Tous deux animaient dès jeudi dernier une conférence de presse consacrée à cette inscription, commentée avec quelques jours d'avance."Il est de notre devoir à tous de promouvoir la rumba", estimait l'un."C'est une valeur, une civilisation, une science, elle doit s'apprendre", considérait l'autre, en lançant un appel aux "opérateurs économiques" pour une école, une salle...

"Rien de plus normal que le combat des Congolais aboutisse à cette reconnaissance universelle.Sentiments de réhabilitation et de reconnaissance pour cette belle musique dont le tempo est puisé dans les tripes des Congolais", a déclaré à l'AFP à Kinshasa Zacharie Bababaswe, chroniqueur de musique.Cette inscription est "une reconnaissance, parce que la rumba est le trait d'union entre les deux rives du fleuve Congo", a dit à Brazzaville Jacques Iloki, vice-président de l'Association des peintres du Congo.

- "Nouveaux talents" -

Dans les deux capitales, les spécialistes situent les origines de la rumba dans l'ancien royaume Kongo, où l'on pratiquait une danse appelée Nkumba, qui signifie "nombril", parce qu'elle faisait danser homme et femme nombril contre nombril. 

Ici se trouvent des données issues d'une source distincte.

(** C10: the unsubscribe closure of [Session.on(h)] discards [h] from the
    session's handler set: it touches no other handler or session and a
    second call changes nothing.  The closure of [CopilotClient.on]
    removes one registration of its handler (if there is one): every other
    handler keeps all its registrations, and a second call changes nothing
    when the handler was registered at most once. *)
Theorem unsubscribe_removes_one_registration (s : St) :
  (forall l h,
     session_receivers l (unsubscribe (UnsubscribeSession l h) s)
       = session_receivers l s ∖ {[h]} /\
     (forall l', l' <> l ->
        session_receivers l' (unsubscribe (UnsubscribeSession l h) s)
          = session_receivers l' s) /\
     (forall t, lifecycle_receivers t (unsubscribe (UnsubscribeSession l h) s)
                  = lifecycle_receivers t s) /\
     unsubscribe (UnsubscribeSession l h) (unsubscribe (UnsubscribeSession l h) s)
       = unsubscribe (UnsubscribeSession l h) s) /\
  (forall h,
     (forall t h', h' <> h ->
        registrations h' (lifecycle_receivers t (unsubscribe (UnsubscribeWildcard h) s))
          = registrations h' (lifecycle_receivers t s)) /\
     registrations h (lifecycle_handlers (unsubscribe (UnsubscribeWildcard h) s))
       = (registrations h (lifecycle_handlers s) - 1)%nat /\
     typed_lifecycle_handlers (unsubscribe (UnsubscribeWildcard h) s)
       = typed_lifecycle_handlers s /\
     heap_sessions (unsubscribe (UnsubscribeWildcard h) s) = heap_sessions s /\
     ((registrations h (lifecycle_handlers s) <= 1)%nat ->
      unsubscribe (UnsubscribeWildcard h) (unsubscribe (UnsubscribeWildcard h) s)
        = unsubscribe (UnsubscribeWildcard h) s)) /\
  (forall t h,
     (forall t' h', h' <> h ->
        registrations h' (lifecycle_receivers t' (unsubscribe (UnsubscribeTyped t h) s))
          = registrations h' (lifecycle_receivers t' s)) /\
     registrations h (default [] (typed_lifecycle_handlers
                                    (unsubscribe (UnsubscribeTyped t h) s) !! t))
       = (registrations h (default [] (typed_lifecycle_handlers s !! t)) - 1)%nat /\
     (forall t', t' <> t ->
        typed_lifecycle_handlers (unsubscribe (UnsubscribeTyped t h) s) !! t'
          = typed_lifecycle_handlers s !! t') /\
     lifecycle_handlers (unsubscribe (UnsubscribeTyped t h) s) = lifecycle_handlers s /\
     heap_sessions (unsubscribe (UnsubscribeTyped t h) s) = heap_sessions s /\
     ((registrations h (default [] (typed_lifecycle_handlers s !! t)) <= 1)%nat ->
      unsubscribe (UnsubscribeTyped t h) (unsubscribe (UnsubscribeTyped t h) s)
        = unsubscribe (UnsubscribeTyped t h) s)).
Proof.
  split; [|split].
  - (* Session.on: a set, [discard] *)
    intros l h. unfold unsubscribe, update_session, session_receivers. simpl.
    split; [|split; [|split]].
    + rewrite lookup_alter_eq. destruct (heap_sessions s !! l); simpl; [done|].
      apply leibniz_equiv. set_solver.
    + intros l' Hne. rewrite lookup_alter_ne by congruence. reflexivity.
    + intros t. reflexivity.
    + unfold set_heap_sessions. simpl. f_equal.
      rewrite alter_alter_eq. apply alter_ext. intros sess _. simpl. f_equal.
      apply leibniz_equiv. set_solver.
  - (* CopilotClient.on(handler) *)
    intros h. split; [|split; [|split; [|split]]].
    + intros t h' Hne. unfold lifecycle_receivers. simpl.
      rewrite !registrations_app, guarded_remove_count, decide_False by done.
      reflexivity.
    + simpl. rewrite guarded_remove_count, decide_True by done. reflexivity.
    + reflexivity.
    + reflexivity.
    + intros Hle. simpl. unfold set_lifecycle at 1. simpl.
      rewrite (guarded_remove_twice h _ _ Hle eq_refl). reflexivity.
  - (* CopilotClient.on(event_type, handler) *)
    intros t h. simpl.
    destruct (typed_lifecycle_handlers s !! t) as [hs|] eqn:Et.
    + split; [|split; [|split; [|split; [|split]]]].
      * intros t' h' Hne. unfold lifecycle_receivers. simpl.
        rewrite !registrations_app.
        destruct (decide (t' = t)) as [->|Ht].
        -- rewrite lookup_insert_eq, Et. simpl.
           rewrite guarded_remove_count, decide_False by done. reflexivity.
        -- rewrite lookup_insert_ne by congruence. reflexivity.
      * simpl. rewrite lookup_insert_eq. simpl.
        rewrite guarded_remove_count, decide_True by done. reflexivity.
      * intros t' Hne. simpl. rewrite lookup_insert_ne by congruence. reflexivity.
      * reflexivity.
      * reflexivity.
      * intros Hle. simpl. rewrite lookup_insert_eq.
        unfold set_lifecycle at 1. simpl.
        rewrite (guarded_remove_twice h hs _ Hle eq_refl), insert_insert_eq. reflexivity.
    + rewrite Et. repeat split; intros; reflexivity.
Qed.

Lemma unsubscribe_removes_one_registration_witness :
  registrations 2 (lifecycle_receivers "session.created"
                     (unsubscribe (UnsubscribeWildcard 1%nat) two_lifecycle_handlers)) = 1%nat /\
  unsubscribe (UnsubscribeWildcard 1%nat)
    (unsubscribe (UnsubscribeWildcard 1%nat) two_lifecycle_handlers)
  = unsubscribe (UnsubscribeWildcard 1%nat) two_lifecycle_handlers.
Proof.
  destruct (unsubscribe_removes_one_registration two_lifecycle_handlers)
    as (_ & Hw & _).
  destruct (Hw 1%nat) as (Hiso & _ & _ & _ & Hidem).
  split.
  - rewrite (Hiso "session.created"%string 2%nat) by lia. reflexivity.
  - apply Hidem. vm_compute. lia.
Defined.

(* ===================================================================== *)
(** * types.py: from_dict and to_dict                                    *)
(* ===================================================================== *)

Lemma is_None_true (v : pyval) : is_None v = true -> v = PNone.
Proof. destruct v; done. Qed.

Lemma dict_get_set_eq (d : dict) (k : string) (v : pyval) :
  dict_get (dict_set d k v) k = Some v.
Proof.
  induction d as [|[k' v'] r IH]; simpl.
  - rewrite String.eqb_refl. reflexivity.
  - destruct (String.eqb k k') eqn:E; simpl; rewrite ?String.eqb_refl; [reflexivity|].
    rewrite E. exact IH.
Qed.

Lemma dict_get_set_ne (d : dict) (k k' : string) (v : pyval) :
  k' <> k -> dict_get (dict_set d k v) k' = dict_get d k'.
Proof.
  intros Hne. induction d as [|[k0 v0] r IH]; simpl.
  - apply String.eqb_neq in Hne. rewrite Hne. reflexivity.
  - destruct (String.eqb k k0) eqn:E; simpl.
    + apply String.eqb_eq in E. subst k0.
      apply String.eqb_neq in Hne. rewrite Hne. reflexivity.
    + destruct (String.eqb k' k0); [reflexivity|exact IH].
Qed.

(** Case analysis on the [is None] tests of the fields still abstract. *)
Ltac none_case :=
  match goal with
  | |- context [is_None ?v] =>
      is_var v; let E := fresh "E" in
      destruct (is_None v) eqn:E; [apply is_None_true in E; subst v|]
  end.

Ltac conv_rw Hs Hi Hf :=
  repeat first [ progress cbn | progress rewrite ?Hs, ?Hi, ?Hf | none_case ].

Avec la traite négrière, les Africains ont emmené dans les Amériques leur culture et leur musique.Ils ont fabriqué leurs instruments, rudimentaires au début, plus sophistiqués ensuite, pour donner naissance au jazz au nord, à la rumba au sud.Avant que cette musique soit ramenée en Afrique par les commerçants, avec disques et guitares.

La rumba dans sa version moderne a une centaine d'années.C'est une musique des villes et des bars, de rencontre des cultures et de nostalgie, de "résistance et de résilience", de "partage du plaisir aussi", avec son mode de vie et ses codes vestimentaires ("la sape"), expliquait récemment à l'AFP le Pr André Yoka Lye, directeur à Kinshasa de l'Institut national des arts (INA). 

Pour lui, la rumba est "tentaculaire, présente dans tous les domaines de la vie nationale".Elle est marquée par l'histoire politique des deux Congo, avant et après l'indépendance.

Elle a connu des hauts et des bas, ses stars font parfois polémique voire scandale, ses réseaux de production et de distribution sont critiqués pour manquer de rigueur.

Mais elle vit et se renouvelle, assure-t-on dans les deux capitales congolaises, où on compte sur cette inscription au patrimoine mondial pour lui donner une notoriété nouvelle, y compris auprès des Congolais eux-mêmes.Pour le chroniqueur Bababaswe, elle "stimulera à coup sûr de nouveaux talents, pourvu qu'on leur crée des cadres" pour exercer leur art.